Reportagem do blog Mulherias, de Universa, alertou para o fato de o trabalho doméstico ser uma mão de obra não qualificada e que paga muito mal. Quem tem a sorte de ter a carteira assinada recebe em média R$ 1.269.
Em tempos de coronavírus, diz o texto, novos desafios foram colocados à mesa para as 6,356 milhões de trabalhadoras domésticas —tratadas aqui no feminino porque são 97% desse total, a partir de dados da última Pesquisa Nacional por Amostra de Domicílios Contínua (Pnad), de novembro de 2019. Entre essas, mais de 72% não têm contrato, direitos trabalhistas nem remuneração garantida. É nesse cenário de informalidade recorde e muita incerteza que as trabalhadoras domésticas enfrentam a covid-19.
O presidente do Instituto Doméstica Legal, que oferece serviços de departamento pessoal e consultoria jurídica a empregadores e trabalhadores domésticos, Mario Avelino, diz a Universa que consegue compreender o desespero das mulheres que trocam o trabalho por comida, mas faz um alerta a quem se vale da condição em que elas se encontram para tirar proveito da situação.
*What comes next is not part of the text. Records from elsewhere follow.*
Lemma readWALEntryAt_torn pre t :
  torn t -> t <> [] -> exists reason, readWALEntryAt (pre ++ t) (length pre) = inl reason.
Proof.
  intros [->|(e & rest & Hs & E & Hr)] Ht; [done|]. unfold readWALEntryAt.
  case_decide as Hlen; [eauto|]. rewrite length_app in Hlen. rewrite drop_app_length.
  destruct (frame_prefix e Hs) as (b0 & b1 & b2 & b3 & Ef & D). rewrite Ef in E.
  destruct t as [|c0 [|c1 [|c2 [|c3 t]]]]; simpl in Hlen; try lia.
  simpl in E. injection E as <- <- <- <- E. rewrite D. case_decide; [eauto|].
  rewrite Nat2Z.id. rewrite decide_True; [eauto|]. rewrite length_app; simpl.
  rewrite E, length_app. destruct rest; [done|]. simpl. lia.
Qed.

Lemma candidate_first f off b0 rest :
  drop off f = b0 :: rest -> b0 <> x00 -> candidate f off = false.
Proof.
  intros E Hb. unfold candidate. rewrite E.
  destruct rest as [|b1 [|b2 [|b3 [|c rest]]]]; try done.
  by rewrite (bool_decide_eq_false_2 (b0 = x00)).
Qed.

Lemma candidate_fifth f off b0 b1 b2 b3 c rest :
  drop off f = b0 :: b1 :: b2 :: b3 :: c :: rest -> c <> x7b -> candidate f off = false.
Proof.
  intros E Hb. unfold candidate. rewrite E. rewrite (bool_decide_eq_false_2 (c = x7b)) by done.
  by rewrite andb_false_r.
Qed.

Lemma candidate_short f off : length (drop off f) < 5 -> candidate f off = false.
Proof.
  intros H. unfold candidate. destruct (drop off f) as [|b0 [|b1 [|b2 [|b3 [|c rest]]]]]; try done.
  simpl in H. lia.
Qed.

Lemma candidate_torn pre t j :
  torn t -> candidate (pre ++ t) (length pre + S j) = false.
Proof.
  intros Ht. assert (drop (length pre + S j) (pre ++ t) = drop (S j) t) as Ed
    by (by rewrite <- drop_drop, drop_app_length).
  destruct (decide (length (drop (S j) t) < 5)) as [Hl|Hl].
  { apply candidate_short. by rewrite Ed. }
  destruct Ht as [->|(e & rest & Hs & E & _)]; [simpl in Hl; lia|].
  destruct (frame_prefix e Hs) as (b0 & b1 & b2 & b3 & Ef & _). rewrite Ef in E.
  destruct (marshal_head (seal e)) as [body Hbody].
  pose proof (marshal_nonzero (seal e)) as Hnz. pose proof E as E0. rewrite Hbody in E.
  destruct j as [|[|[|j]]].
  1-3: destruct t as [|c0 [|c1 [|c2 [|c3 [|c4 [|c5 [|c6 [|c7 t]]]]]]]]; simpl in Hl; try lia;
    simpl in E; simplify_eq;
    (eapply candidate_fifth; [rewrite Ed; reflexivity|done]).
  destruct t as [|c0 [|c1 [|c2 [|c3 t]]]]; simpl in Hl; try lia.
  clear E. cbn [app] in E0. injection E0 as <- <- <- <- E. simpl in Ed.
  destruct (drop j t) as [|b more] eqn:Ej; [simpl in Hl; lia|].
  eapply candidate_first; [by rewrite Ed|].
  rewrite E in Hnz. apply Forall_app in Hnz as [Hnz _]. rewrite Forall_forall in Hnz. apply Hnz.
  eapply (list_elem_of_lookup_2 _ j). rewrite <- (Nat.add_0_r j), <- lookup_drop, Ej. done.
Qed.

Lemma findNext_loop_none fuel f off :
  (forall k, candidate f (off + k) = false) -> findNext_loop fuel f off = None.
Proof.
  revert off. induction fuel as [|fuel IH]; intros off H; simpl; [done|].
  case_decide; [|done]. pose proof (H 0) as Hz. rewrite Nat.add_0_r in Hz. rewrite Hz.
  apply IH. intros k. specialize (H (S k)). by rewrite Nat.add_succ_r in H.
Qed.
Lemma recover_loop_prefix es fuel pre rest allowSkip st d :
  Forall storable es -> length es < fuel -> replay_all (rec_data st) es = inr d ->
  exists fuel', fuel' + length es = fuel /\
    recover_loop fuel (pre ++ frames es ++ rest) allowSkip (length pre) st =
    recover_loop fuel' (pre ++ frames es ++ rest) allowSkip (length (pre ++ frames es))
      (Recovery d (rec_skipped st) (rec_count st)).
Proof.
  intros Hes. revert fuel pre st. induction Hes as [|e es He Hes IH]; intros fuel pre st Hf Hd.
  - simpl in Hd. simplify_eq. exists fuel. split; [simpl; lia|]. unfold frames; simpl.
    rewrite app_nil_r. by destruct st.
  - destruct fuel as [|fuel]; simpl in Hf; [lia|].
    assert (pre ++ frames (e :: es) ++ rest = pre ++ frame e ++ (frames es ++ rest)) as E1
      by (unfold frames; cbn [map concat]; by rewrite <- app_assoc).
    assert (pre ++ frames (e :: es) = (pre ++ frame e) ++ frames es) as E2
      by (unfold frames; cbn [map concat]; by rewrite <- app_assoc).
    cbn [replay_all] in Hd. rewrite E2. cbn [recover_loop]. rewrite E1.
    rewrite decide_False by (rewrite !length_app, length_frame; lia).
    rewrite readWALEntryAt_frame by done.
    rewrite (bool_decide_eq_true_2 (walChecksum (seal e) = Crc32 (seal e))) by done.
    rewrite orb_true_r. change (replayEntry (rec_data st) (seal e)) with (replayEntry (rec_data st) e).
    destruct (replayEntry (rec_data st) e) as [err|d']; [done|].
    rewrite (app_assoc pre (frame e)), <- length_app.
    destruct (IH fuel (pre ++ frame e) (Recovery d' (rec_skipped st) (rec_count st)))
      as (fuel' & Hf' & ->); [lia|done|]. exists fuel'. split; [simpl; lia|done].
Qed.

Lemma open_refuses ops bad e post reason order enc now io :
  Forall (fun p => op_text p.1 /\ storable (entry_of p.1 p.2)) ops -> bad <> [] ->
  storable e -> walChecksum e <> 0%Z ->
  let disk := frames (log_of ops) ++ bad ++ frame e ++ post in
  let offset := length (frames (log_of ops)) in
  bad_entry disk offset (length bad) reason ->
  open_engine disk order enc false now io = inl (ErrDamaged offset reason).
Proof.
  intros Hops Hb He Hcrc disk offset Hbad.
  destruct (replay_all_refines (emptyIndex (effective_order order) 0) ∅ ops) as (d & Ed & _).
  { split; [apply emptyIndex_wf, effective_order_min|done]. }
  { eapply Forall_impl; [exact Hops|]. by intros ? [? _]. }
  destruct (recover_loop_prefix (log_of ops) (S (length disk)) [] (bad ++ frame e ++ post) false
    (Recovery (emptyIndex (effective_order order) 0) false 0) d) as (fuel & Hf & E).
  { apply Forall_map. eapply Forall_impl; [exact Hops|]. by intros ? [_ ?]. }
  { subst disk. rewrite length_app. pose proof (frames_length (log_of ops)). lia. }
  { done. }
  unfold open_engine, recoverFromWAL. cbn [wal_disk]. change (length []) with 0 in E.
  change ([] ++ frames (log_of ops) ++ bad ++ frame e ++ post) with disk in E.
  change ([] ++ frames (log_of ops)) with (frames (log_of ops)) in E. rewrite E. clear E. cbn [rec_skipped rec_count].
  assert (length (frames (log_of ops)) < length disk) as Hlt.
  { subst disk. rewrite !length_app. destruct bad; [done|]. simpl. lia. }
  pose proof (frames_length (log_of ops)) as Hfl.
  destruct fuel as [|fuel]; [lia|]. cbn [recover_loop]. fold offset in Hlt |- *.
  rewrite decide_False by lia.
  assert (forall start, start <= length (frames (log_of ops) ++ bad) ->
    exists n, findNextWALEntry disk start = Some n) as Hfind.
  { intros start Hst. subst disk. rewrite (app_assoc _ bad). by apply findNext_frame. }
  destruct Hbad as [Hr|(entry & Hr & Hc0 & Hc & ->)]; rewrite Hr.
  - destruct (Hfind (offset + 1)) as [n ->]; [|done].
    rewrite length_app. fold offset. destruct bad; [done|]. simpl. lia.
  - rewrite !bool_decide_eq_false_2 by done. cbn [orb].
    destruct (Hfind (offset + length bad)) as [n ->]; [|done]. by rewrite length_app.
Qed.
End durability.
"Não é ético um contratante pagar com comida, material de higiene ou roupas o serviço profissional de alguém. O valor em dinheiro do preço de uma diária é um acordo entre contratante e contratado. Que o trabalho seja feito e o preço combinado. Se esse trabalho for prestado de maneira contínua e não houver registro, configura uma relação de emprego e é ilegal. Manter alguém trabalhando diariamente ou três vezes por semana sem os direitos trabalhistas, pagando com um prato de comida ou uma cesta básica pode ser considerado trabalho escravo."